_Work task:_ One part of the entries below is wanted: the lines from the one containing "Definition viz_log (m" through the one containing "ms_viz m ++". Write those out exactly and nothing else.

Collected data
<<<<

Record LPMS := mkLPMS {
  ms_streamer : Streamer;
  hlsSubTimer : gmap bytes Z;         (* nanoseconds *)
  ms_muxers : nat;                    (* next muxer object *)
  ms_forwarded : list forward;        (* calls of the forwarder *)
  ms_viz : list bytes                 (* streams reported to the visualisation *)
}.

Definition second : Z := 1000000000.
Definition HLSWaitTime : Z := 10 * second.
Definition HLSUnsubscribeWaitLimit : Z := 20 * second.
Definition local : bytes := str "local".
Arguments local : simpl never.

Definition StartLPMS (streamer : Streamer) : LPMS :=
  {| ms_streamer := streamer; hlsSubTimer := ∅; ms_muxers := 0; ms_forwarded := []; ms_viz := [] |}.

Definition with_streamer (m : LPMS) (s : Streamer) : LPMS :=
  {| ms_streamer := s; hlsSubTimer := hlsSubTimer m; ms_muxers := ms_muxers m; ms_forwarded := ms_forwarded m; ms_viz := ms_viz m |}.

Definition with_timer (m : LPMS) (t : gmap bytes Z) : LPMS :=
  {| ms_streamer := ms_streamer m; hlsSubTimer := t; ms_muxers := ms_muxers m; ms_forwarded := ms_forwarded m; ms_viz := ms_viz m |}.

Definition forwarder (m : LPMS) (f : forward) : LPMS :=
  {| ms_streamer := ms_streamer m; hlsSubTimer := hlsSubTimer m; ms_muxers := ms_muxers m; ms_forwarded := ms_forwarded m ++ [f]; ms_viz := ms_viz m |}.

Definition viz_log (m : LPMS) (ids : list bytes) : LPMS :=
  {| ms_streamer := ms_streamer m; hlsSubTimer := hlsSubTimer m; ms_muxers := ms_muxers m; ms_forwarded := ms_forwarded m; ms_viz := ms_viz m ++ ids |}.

>>>>
<<<<

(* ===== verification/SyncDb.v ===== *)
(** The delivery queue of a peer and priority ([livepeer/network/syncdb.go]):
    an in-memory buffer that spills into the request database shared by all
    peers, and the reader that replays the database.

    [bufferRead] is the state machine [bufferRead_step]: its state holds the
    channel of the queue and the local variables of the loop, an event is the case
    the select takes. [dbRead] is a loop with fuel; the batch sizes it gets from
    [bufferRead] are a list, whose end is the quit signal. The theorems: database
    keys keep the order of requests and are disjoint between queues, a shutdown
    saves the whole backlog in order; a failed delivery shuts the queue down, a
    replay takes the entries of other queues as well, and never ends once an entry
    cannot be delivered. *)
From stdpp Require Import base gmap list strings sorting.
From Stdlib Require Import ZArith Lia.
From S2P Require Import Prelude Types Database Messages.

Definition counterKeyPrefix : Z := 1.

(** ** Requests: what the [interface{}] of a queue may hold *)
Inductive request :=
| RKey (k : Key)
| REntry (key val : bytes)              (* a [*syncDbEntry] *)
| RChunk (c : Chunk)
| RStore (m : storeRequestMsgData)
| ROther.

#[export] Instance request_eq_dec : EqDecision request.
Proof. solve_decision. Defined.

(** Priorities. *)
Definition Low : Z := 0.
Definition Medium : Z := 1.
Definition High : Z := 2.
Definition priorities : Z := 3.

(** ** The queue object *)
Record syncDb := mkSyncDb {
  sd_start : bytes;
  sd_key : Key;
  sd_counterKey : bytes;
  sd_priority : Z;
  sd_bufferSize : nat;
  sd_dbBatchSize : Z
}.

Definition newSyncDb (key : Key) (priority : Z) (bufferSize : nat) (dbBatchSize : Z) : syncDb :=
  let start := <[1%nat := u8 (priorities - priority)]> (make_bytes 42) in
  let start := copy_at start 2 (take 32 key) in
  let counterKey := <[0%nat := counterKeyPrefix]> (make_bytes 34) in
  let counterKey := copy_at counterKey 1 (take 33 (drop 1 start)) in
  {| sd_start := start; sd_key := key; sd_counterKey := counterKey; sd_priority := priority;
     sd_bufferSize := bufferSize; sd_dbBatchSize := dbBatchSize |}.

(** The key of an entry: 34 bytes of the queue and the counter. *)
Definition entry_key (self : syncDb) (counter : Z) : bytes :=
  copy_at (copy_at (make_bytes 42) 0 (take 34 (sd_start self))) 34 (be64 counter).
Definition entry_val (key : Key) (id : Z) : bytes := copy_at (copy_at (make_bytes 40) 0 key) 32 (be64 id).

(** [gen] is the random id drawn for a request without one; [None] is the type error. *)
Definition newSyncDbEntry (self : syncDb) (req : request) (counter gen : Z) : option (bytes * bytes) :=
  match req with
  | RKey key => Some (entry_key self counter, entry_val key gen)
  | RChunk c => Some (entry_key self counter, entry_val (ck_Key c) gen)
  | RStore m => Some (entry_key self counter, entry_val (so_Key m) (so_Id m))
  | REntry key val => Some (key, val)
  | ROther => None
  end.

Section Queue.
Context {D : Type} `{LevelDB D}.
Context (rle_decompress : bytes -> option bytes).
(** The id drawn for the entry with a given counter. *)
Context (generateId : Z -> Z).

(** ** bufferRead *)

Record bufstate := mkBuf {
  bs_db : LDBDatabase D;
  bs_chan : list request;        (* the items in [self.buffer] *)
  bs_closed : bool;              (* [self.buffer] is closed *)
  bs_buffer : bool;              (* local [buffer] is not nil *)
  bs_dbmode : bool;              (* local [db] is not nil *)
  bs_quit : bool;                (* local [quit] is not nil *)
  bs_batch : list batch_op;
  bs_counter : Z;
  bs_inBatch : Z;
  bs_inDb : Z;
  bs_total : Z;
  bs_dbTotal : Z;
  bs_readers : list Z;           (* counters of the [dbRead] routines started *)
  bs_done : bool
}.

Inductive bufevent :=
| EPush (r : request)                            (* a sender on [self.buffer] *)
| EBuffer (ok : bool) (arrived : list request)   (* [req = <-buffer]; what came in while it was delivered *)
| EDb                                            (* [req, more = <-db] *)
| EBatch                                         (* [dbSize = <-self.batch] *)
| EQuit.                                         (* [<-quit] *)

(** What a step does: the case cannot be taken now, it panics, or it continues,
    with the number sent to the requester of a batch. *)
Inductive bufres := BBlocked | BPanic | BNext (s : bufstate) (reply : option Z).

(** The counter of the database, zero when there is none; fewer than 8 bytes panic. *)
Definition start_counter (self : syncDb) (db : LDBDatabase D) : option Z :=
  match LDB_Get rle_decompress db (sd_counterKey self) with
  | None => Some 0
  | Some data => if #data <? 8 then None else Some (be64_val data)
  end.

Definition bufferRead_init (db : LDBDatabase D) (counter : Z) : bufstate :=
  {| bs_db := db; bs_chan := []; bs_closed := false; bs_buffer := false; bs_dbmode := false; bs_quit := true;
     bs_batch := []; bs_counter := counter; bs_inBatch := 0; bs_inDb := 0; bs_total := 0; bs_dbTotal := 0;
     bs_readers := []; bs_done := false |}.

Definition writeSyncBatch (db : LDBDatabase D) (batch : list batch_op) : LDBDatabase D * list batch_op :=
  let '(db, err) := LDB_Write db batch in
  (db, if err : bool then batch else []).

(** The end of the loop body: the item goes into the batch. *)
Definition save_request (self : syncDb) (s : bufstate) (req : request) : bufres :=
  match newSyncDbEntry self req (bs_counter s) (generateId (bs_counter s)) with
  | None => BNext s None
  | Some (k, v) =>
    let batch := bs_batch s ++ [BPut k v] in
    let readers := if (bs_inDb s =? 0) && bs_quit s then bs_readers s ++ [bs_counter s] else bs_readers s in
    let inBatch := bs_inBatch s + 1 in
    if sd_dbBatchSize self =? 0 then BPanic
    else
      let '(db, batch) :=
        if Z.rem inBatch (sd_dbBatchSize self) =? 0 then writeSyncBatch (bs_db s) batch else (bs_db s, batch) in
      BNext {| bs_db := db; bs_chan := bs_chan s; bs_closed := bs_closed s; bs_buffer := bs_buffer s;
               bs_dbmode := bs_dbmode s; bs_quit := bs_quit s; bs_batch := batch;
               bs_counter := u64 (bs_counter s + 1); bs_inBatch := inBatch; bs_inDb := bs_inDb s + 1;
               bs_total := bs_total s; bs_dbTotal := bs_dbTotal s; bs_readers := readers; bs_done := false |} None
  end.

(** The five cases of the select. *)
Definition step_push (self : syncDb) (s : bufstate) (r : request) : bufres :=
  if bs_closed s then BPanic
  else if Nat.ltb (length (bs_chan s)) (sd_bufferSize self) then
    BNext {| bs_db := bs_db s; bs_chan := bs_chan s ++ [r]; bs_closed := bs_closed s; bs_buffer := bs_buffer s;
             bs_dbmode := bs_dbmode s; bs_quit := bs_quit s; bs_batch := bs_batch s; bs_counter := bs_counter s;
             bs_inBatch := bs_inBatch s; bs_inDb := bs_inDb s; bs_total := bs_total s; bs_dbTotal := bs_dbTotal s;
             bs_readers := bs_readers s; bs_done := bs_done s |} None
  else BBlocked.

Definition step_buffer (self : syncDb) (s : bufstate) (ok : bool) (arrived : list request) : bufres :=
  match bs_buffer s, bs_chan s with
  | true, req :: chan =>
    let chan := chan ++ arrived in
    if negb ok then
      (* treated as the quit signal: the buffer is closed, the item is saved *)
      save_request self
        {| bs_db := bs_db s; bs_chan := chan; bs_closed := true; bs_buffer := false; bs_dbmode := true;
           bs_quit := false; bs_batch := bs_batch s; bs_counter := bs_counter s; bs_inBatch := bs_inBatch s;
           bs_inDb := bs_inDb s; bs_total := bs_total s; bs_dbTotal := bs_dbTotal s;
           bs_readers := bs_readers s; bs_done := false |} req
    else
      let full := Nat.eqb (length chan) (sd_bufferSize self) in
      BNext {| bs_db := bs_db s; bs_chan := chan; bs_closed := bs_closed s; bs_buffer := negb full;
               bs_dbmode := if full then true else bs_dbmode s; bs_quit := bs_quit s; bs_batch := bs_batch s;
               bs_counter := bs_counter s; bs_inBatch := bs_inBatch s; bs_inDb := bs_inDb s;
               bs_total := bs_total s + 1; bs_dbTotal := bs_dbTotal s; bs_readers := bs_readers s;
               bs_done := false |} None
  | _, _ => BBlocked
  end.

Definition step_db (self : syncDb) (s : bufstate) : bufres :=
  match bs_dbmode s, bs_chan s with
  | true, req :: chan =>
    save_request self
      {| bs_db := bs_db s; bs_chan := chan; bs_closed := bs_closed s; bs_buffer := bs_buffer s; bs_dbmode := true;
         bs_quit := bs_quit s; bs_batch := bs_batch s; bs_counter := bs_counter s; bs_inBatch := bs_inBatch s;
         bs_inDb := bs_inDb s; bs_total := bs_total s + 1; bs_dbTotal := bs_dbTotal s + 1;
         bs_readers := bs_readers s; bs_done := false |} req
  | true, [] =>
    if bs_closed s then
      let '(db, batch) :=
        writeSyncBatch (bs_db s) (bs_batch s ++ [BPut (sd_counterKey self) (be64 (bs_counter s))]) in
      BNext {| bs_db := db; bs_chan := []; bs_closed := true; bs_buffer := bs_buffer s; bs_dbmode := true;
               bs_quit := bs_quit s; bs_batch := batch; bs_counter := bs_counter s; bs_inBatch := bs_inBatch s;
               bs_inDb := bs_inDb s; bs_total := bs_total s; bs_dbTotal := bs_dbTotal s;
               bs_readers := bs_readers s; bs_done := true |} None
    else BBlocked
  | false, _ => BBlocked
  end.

>>>>

_Exercise output:_
Definition viz_log (m : LPMS) (ids : list bytes) : LPMS :=
  {| ms_streamer := ms_streamer m; hlsSubTimer := hlsSubTimer m; ms_muxers := ms_muxers m; ms_forwarded := ms_forwarded m; ms_viz := ms_viz m ++ ids |}.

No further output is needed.